Editorial: Speak out against racism in Wayland


Credit: Alyssa Ao

WSPN’s Editorial Board discusses the impact of last month’s racist graffiti found at WHS and its impact on the community.

Editorial Board

On Dec. 21, 2022, students arrived at Wayland High School to see graffiti on an outside wall of the Wayland Community pool, using a racial slur that targeted Dr. Omar Easy, our superintendent of schools.

This act of racism comes with its own backstory, context and set of problems that many people are not aware of, making this a complicated issue for the general public to properly discuss. We’re not here to speculate on minute details about the superintendent, his actions nor the parties involved in the events that led up to this act of hate. Further, the majority of our editorial board are not individuals of color. We know that our role is not to represent and speak for those directly affected by acts of racism. However, we feel the need to speak out as a student publication and condemn hatred in our community.

The racist graffiti on the side of the pool personally targeted Easy, a respected leader in this district. This incident serves as an important reminder of just how pervasive racism can be – despite Easy’s accomplishments and authority, he can still be diminished personally and professionally through his race. This is a condition people of color face in America.

In American society, race undeniably affects people’s interactions and access to opportunities in life. It provides privilege to some while making others vulnerable. To attack someone based on their race is to demean an intimate part of their identity. Now, facing racist incidents in our schools on an almost annual basis, Wayland has to ask itself: How informed are we about racism as a community? Why, despite commitments to progress from so many town leaders and residents, does this continue to happen?
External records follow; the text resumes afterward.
(* ===== verification/Wallets.v ===== *)
(** Wallets: diagnosis and repair of the users' key columns, the authority, the audit log.

    [src/services/wallet/initialization.rs], the authority of [service.rs] and
    [audit_logger.rs].  The repair works on the table of Accounts.v; each wallet it creates or
    encrypts again takes a keypair and the two random arrays from a supply indexed by the user.
    The file system, JSON and base58 are the interface [KeyFiles].  Waiting for a confirmation
    is left out: its outcome is ignored. *)
From S2P Require Import Prelude Numerics Floats Errors Store Schema Orders Settlement Text Validation Auth Crypto Accounts.
From Stdlib Require Import Strings.Byte.
Open Scope string_scope.
Open Scope Z_scope.

(** ** Diagnosis *)

Definition STANDARD_NONCE_LEN : nat := 12.
Definition LEGACY_IV_LEN : nat := 16.

Inductive WalletStatus :=
  NoWallet | AddressOnlyNoKeys | ValidEncryption | LegacyEncryption | CorruptedEncryption.

#[global] Instance WalletStatus_eq_dec : EqDecision WalletStatus.
Proof. solve_decision. Defined.

Record WalletDiagnosis := {
  wd_user_id : Uuid;
  wd_username : string;
  wd_email : string;
  wd_wallet_address : option string;
  wd_status : WalletStatus;
  wd_nonce_size : option nat;
  wd_can_decrypt : bool;
  wd_needs_action : bool;
  wd_recommended_action : string;
}.

Record WalletFixResult := {
  wf_user_id : Uuid;
  wf_success : bool;
  wf_action_taken : string;
  wf_new_wallet_address : option string;
  wf_error : option string;
}.

Record WalletInitializationReport := {
  total_users : nat;
  users_without_wallet : nat;
  users_with_legacy_encryption : nat;
  users_with_valid_encryption : nat;
  users_with_corrupted_encryption : nat;
  wallets_created : nat;
  wallets_re_encrypted : nat;
  report_errors : list string;
  duration_seconds : spec_float;
}.

Definition needs_action (s : WalletStatus) : bool :=
  match s with ValidEncryption => false | _ => true end.

Definition recommended_action (s : WalletStatus) : string :=
  match s with
  | NoWallet => "Generate new wallet"
  | AddressOnlyNoKeys => "Generate new wallet (old address will be replaced)"
  | ValidEncryption => "No action needed"
  | LegacyEncryption => "Re-encrypt with standard 12-byte nonce"
  | CorruptedEncryption => "Generate new wallet (data is corrupted)"
  end.

(** The keypair and the draws of the generator for a user. *)
Abbreviation Supply := (Uuid -> Keypair * Draws).

Section repair.
Context `{CH : Chain} `{ENV : Env} `{CI : Cipher} `{B64 : Base64}.
Context (encryption_secret : string).

Definition wallet_status (wallet : option string) (key salt iv : option bytes)
    : WalletStatus * option nat * bool :=
  match key, salt, iv with
  | Some key, Some s, Some i =>
      let nonce_len := length i in
      let can_decrypt := is_ok (decrypt_bytes key s i encryption_secret) in
      let status :=
        if (nonce_len =? STANDARD_NONCE_LEN)%nat then
          if can_decrypt then ValidEncryption else CorruptedEncryption
        else if (nonce_len =? LEGACY_IV_LEN)%nat then LegacyEncryption
        else CorruptedEncryption in
      (status, Some nonce_len, can_decrypt)
  | None, None, None =>
      match wallet with
      | Some _ => (AddressOnlyNoKeys, None, false)
      | None => (NoWallet, None, false)
      end
  | _, _, _ => (CorruptedEncryption, None, false)
  end.

Definition diagnose_wallet_data (id : Uuid) (a : Account) : WalletDiagnosis :=
  let '(status, nonce_size, can_decrypt) :=
    wallet_status (ac_wallet a) (ac_key a) (ac_salt a) (ac_iv a) in
  {| wd_user_id := id; wd_username := ac_username a; wd_email := ac_email a;
     wd_wallet_address := ac_wallet a; wd_status := status; wd_nonce_size := nonce_size;
     wd_can_decrypt := can_decrypt; wd_needs_action := needs_action status;
     wd_recommended_action := recommended_action status |}.

Definition diagnose_user_wallet (user_id : Uuid) : AM WalletDiagnosis :=
  row ← query (fun d => d !! user_id);
  user ← expect (FMsg "User not found") row;
  mret (diagnose_wallet_data user_id user).

(** [ORDER BY created_at DESC]. *)
Definition newest_accounts (d : AccountDb) : list (Uuid * Account) :=
  sort_by (fun x y => ac_created_at y.2 <=? ac_created_at x.2) (map_to_list d).

Definition diagnose_all_users : AM (list WalletDiagnosis) :=
  users ← query newest_accounts;
  mret ((fun x => diagnose_wallet_data x.1 x.2) <$> users).

(** ** Repair *)

(** A computation that may fail, in a method. *)
Definition lift_res {A} (r : res failure A) : AM A :=
  match r with Ok a => mret a | Err e => fail e end.

(** The two updates: of the wallet with its keys, and of the keys alone. *)
Definition set_wallet (wallet : option string) (key salt iv : bytes) (a : Account) : Account :=
  with_wallet (ac_email_verified a) (ac_registered a) wallet (Some key) (Some salt) (Some iv) a.
Definition set_keys (key salt iv : bytes) (a : Account) : Account :=
  set_wallet (ac_wallet a) key salt iv a.

Definition user_type (role : string) : Z := if (role =? "prosumer")%string then 0 else 1.

Definition generate_wallet_for_user (kp : Keypair) (draws : Draws) (user_id : Uuid)
    : AM WalletFixResult :=
  row ← query (fun d => ac_role <$> d !! user_id);
  role ← expect FDb row;
  health ← attempt (chain_call RpcHealth);
  match health with
  | Err _ => fail (FMsg "Solana RPC not available. Please ensure solana-test-validator is running.")
  | Ok _ =>
      let wallet_address := kp_pubkey kp in
      ignore (chain_call (RequestAirdrop wallet_address 1000000000)) ;;
      t ← lift_res (encrypt_to_bytes draws (kp_bytes kp) encryption_secret);
      let '(encrypted_key, salt, iv) := t in
      exec (update_only user_id (set_wallet (Some wallet_address) encrypted_key salt iv)) ;;
      ignore (chain_call (RegisterUser wallet_address (user_type role) "Unknown")) ;;
      mret {| wf_user_id := user_id; wf_success := true;
              wf_action_taken := "Generated new wallet with proper encryption";
              wf_new_wallet_address := Some wallet_address; wf_error := None |}
  end.

Definition re_encrypt_wallet (draws : Draws) (user_id : Uuid) : AM WalletFixResult :=
  let missing what := FMsg ("Missing " ++ what ++ " for user " ++ uuid_to_string user_id) in
  row ← query (fun d => d !! user_id);
  wallet_data ← expect FDb row;
  encrypted_key ← expect (missing "encryption key") (ac_key wallet_data);
  salt ← expect (missing "wallet salt") (ac_salt wallet_data);
  iv ← expect (missing "encryption IV") (ac_iv wallet_data);
  decrypted_bytes ← lift_res (decrypt_bytes encrypted_key salt iv encryption_secret);
  t ← lift_res (encrypt_to_bytes draws decrypted_bytes encryption_secret);
  let '(new_encrypted, new_salt, new_iv) := t in
  if negb (length new_iv =? STANDARD_NONCE_LEN)%nat then
    fail (FMsg ("New encryption produced wrong nonce size: " ++ show_len new_iv))
  else
    exec (update_only user_id (set_keys new_encrypted new_salt new_iv)) ;;
    mret {| wf_user_id := user_id; wf_success := true;
            wf_action_taken := "Re-encrypted wallet with standard 12-byte nonce";
            wf_new_wallet_address := ac_wallet wallet_data; wf_error := None |}.

Definition fix_user_wallet (kp : Keypair) (draws : Draws) (user_id : Uuid) (force_regenerate : bool)
    : AM WalletFixResult :=
  diagnosis ← diagnose_user_wallet user_id;
  let untouched action :=
    {| wf_user_id := user_id; wf_success := true; wf_action_taken := action;
       wf_new_wallet_address := wd_wallet_address diagnosis; wf_error := None |} in
  if negb (wd_needs_action diagnosis) && negb force_regenerate then
    mret (untouched "No action needed - wallet is valid")
  else
    match wd_status diagnosis with
    | NoWallet | AddressOnlyNoKeys | CorruptedEncryption => generate_wallet_for_user kp draws user_id
    | LegacyEncryption => re_encrypt_wallet draws user_id
    | ValidEncryption =>
        if force_regenerate then generate_wallet_for_user kp draws user_id
        else mret (untouched "No action needed")
    end.

(** [e.to_string()] of an [anyhow] error. *)
Definition fix_error_text (e : failure) : string :=
  match e with FDb => db_error_text | FApi e => display e | FMsg m => m | FPanic => "" end.

(** The counters of the second loop. *)
Record Tally := { created : nat; re_encrypted : nat; failed : list string }.

Definition tally_result (id : Uuid) (r : res failure WalletFixResult) (t : Tally) : Tally :=
  let push text := {| created := created t; re_encrypted := re_encrypted t;
    failed := (failed t ++ [("User " ++ uuid_to_string id ++ ": " ++ text)%string])%list |} in
  match r with
  | Ok result =>
      if wf_success result then
        if contains "Generated" (wf_action_taken result) then
          {| created := S (created t); re_encrypted := re_encrypted t; failed := failed t |}
        else if contains "Re-encrypted" (wf_action_taken result) then
          {| created := created t; re_encrypted := S (re_encrypted t); failed := failed t |}
        else t
      else match wf_error result with Some err => push err | None => t end
  | Err e => push (fix_error_text e)
  end.

Fixpoint fix_each (supply : Supply) (l : list WalletDiagnosis) (t : Tally) : AM Tally :=
  match l with
  | [] => mret t
  | d :: l =>
      if negb (wd_needs_action d) then fix_each supply l t
      else
        result ← attempt (fix_user_wallet (supply (wd_user_id d)).1 (supply (wd_user_id d)).2
                            (wd_user_id d) false);
        fix_each supply l (tally_result (wd_user_id d) result t)
  end.

Definition count_wallets (p : WalletStatus -> bool) (l : list WalletDiagnosis) : nat :=
  length (List.filter (fun d => p (wd_status d)) l).

Definition fix_all_users (supply : Supply) (elapsed : spec_float) : AM WalletInitializationReport :=
  diagnoses ← diagnose_all_users;
  t ← fix_each supply diagnoses {| created := 0; re_encrypted := 0; failed := [] |};
  mret {| total_users := length diagnoses;
          users_without_wallet :=
            count_wallets (fun s => bool_decide (s = NoWallet) || bool_decide (s = AddressOnlyNoKeys)) diagnoses;
          users_with_legacy_encryption := count_wallets (fun s => bool_decide (s = LegacyEncryption)) diagnoses;
          users_with_valid_encryption := count_wallets (fun s => bool_decide (s = ValidEncryption)) diagnoses;
          users_with_corrupted_encryption :=
            count_wallets (fun s => bool_decide (s = CorruptedEncryption)) diagnoses;
          wallets_created := created t; wallets_re_encrypted := re_encrypted t;
          report_errors := failed t; duration_seconds := elapsed |}.

(** Each address takes the next element of the supply. *)
Fixpoint initialize_test_users (supply : nat -> Keypair * Draws) (emails : list string)
    : AM (list WalletFixResult) :=
  match emails with
  | [] => mret []
  | email :: emails =>
      user ← query (row_where (fun a => (ac_email a =? email)%string));
      result ← match user with
               | Some (id, _) => fix_user_wallet (supply O).1 (supply O).2 id false
               | None => mret {| wf_user_id := 0; wf_success := false;
                   wf_action_taken := "User not found"; wf_new_wallet_address := None;
                   wf_error := Some ("No user found with email: " ++ email) |}
               end;
      results ← initialize_test_users (fun n => supply (S n)) emails;
      mret (result :: results)
  end.
End repair.

(** ** Lemmas: what a repair does *)

Section repairs.
Context `{CH : Chain} `{ENV : Env} `{CI : Cipher} `{B64 : Base64}.
Context (secret : string).

(** The status of a stored wallet. *)
Definition status_of (a : Account) : WalletStatus :=
  (wallet_status secret (ac_wallet a) (ac_key a) (ac_salt a) (ac_iv a)).1.1.

Lemma diagnose_status id a : wd_status (diagnose_wallet_data secret id a) = status_of a
  /\ wd_needs_action (diagnose_wallet_data secret id a) = needs_action (status_of a)
  /\ wd_wallet_address (diagnose_wallet_data secret id a) = ac_wallet a
  /\ wd_user_id (diagnose_wallet_data secret id a) = id.
Proof. unfold diagnose_wallet_data, status_of. by destruct (wallet_status _ _ _ _ _) as [[s n] c]. Qed.

(** Keys encrypted now are valid. *)
Lemma status_fresh draws data c s n wallet a : draws_ok draws ->
  encrypt_raw draws data secret = Ok (c, s, n) -> status_of (set_wallet wallet c s n a) = ValidEncryption.
Proof.
  intros Hd H. destruct (raw_roundtrip _ _ _ _ _ _ Hd H) as [Hr _].
  destruct (encrypt_raw_Ok _ _ _ _ _ _ Hd H) as (-> & -> & _).
  unfold status_of, wallet_status, set_wallet. simpl. rewrite Hr. simpl.
  by rewrite (nonce_len draws Hd).
Qed.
After the racist graffiti was found on the side of the pool, people posted on Facebook and administrators emailed the public. A few comments said “this is not Wayland” or “Wayland is better than this.” Comforting? Maybe. Helpful or productive? Not exactly.

To suggest that racism is a foreign concept in Wayland, or to declare that it will never happen again, dissociates ourselves from the problem. Apart from the most recent racist graffiti, there were also racist incidents at the middle school just over a year ago. Even before these incidents, the Anti-Racism Resolution was put in place as a promise that Wayland Public Schools would be an anti-racist institution. However, when WHS students were polled about their knowledge on the resolution, 85.6% of respondents said they didn’t know about the resolution.

Racism doesn’t just come in the form of graffiti on the wall of a public building. It’s not always so blatant and simple to condemn. In our schools, racism comes frequently in the form of microaggressions that target members of all communities of color through the use of stereotypes and other subtle methods. However, as more egregious acts of racism happen at the same time, microaggressions become normalized in comparison.

Racism is an issue in every aspect of our community, but comprehensive anti-racist work is needed in our schools the most urgently, especially when students of color are saying that they feel unsafe at school.

Though students don’t have the authority to fix this issue themselves, there are still small steps we can take as a student body to address this issue. The Boston Parent Council designated today as a Day of Impact to acknowledge the impact of racism in our community. Consider taking some time out of your day and use it to educate yourself on these issues. Additionally, aim to have honest conversations with your peers of color today and everyday. As students, we have an obligation to try and understand our classmates, their backgrounds and how they feel about this issue in school.

There must also be a permanent, preventative solution in our schools that works to educate against systemic racism, such as a mandatory curriculum that educates every student on the background of racism in America, and starts at the elementary level. When students are educated about this issue in their earlier stages of life, they will be able to identify racism and its harms in society. An understanding of America’s past of slavery and exploitation is essential to anti-racism.

Combating racism is not an easy thing to do. No one expects this problem to be solved immediately. The first step in addressing this issue is recognizing that people of color have been harmed by every racist idea and word that has been spoken in this town, and when their calls for change continue to not be met. We know that Wayland can be better than that writing on the wall, and we are the ones that have to ensure that.

The people of color in this town have made it clear what they need from this community. It’s about time we listened.

Editorials reflect the views of the majority of WSPN editors.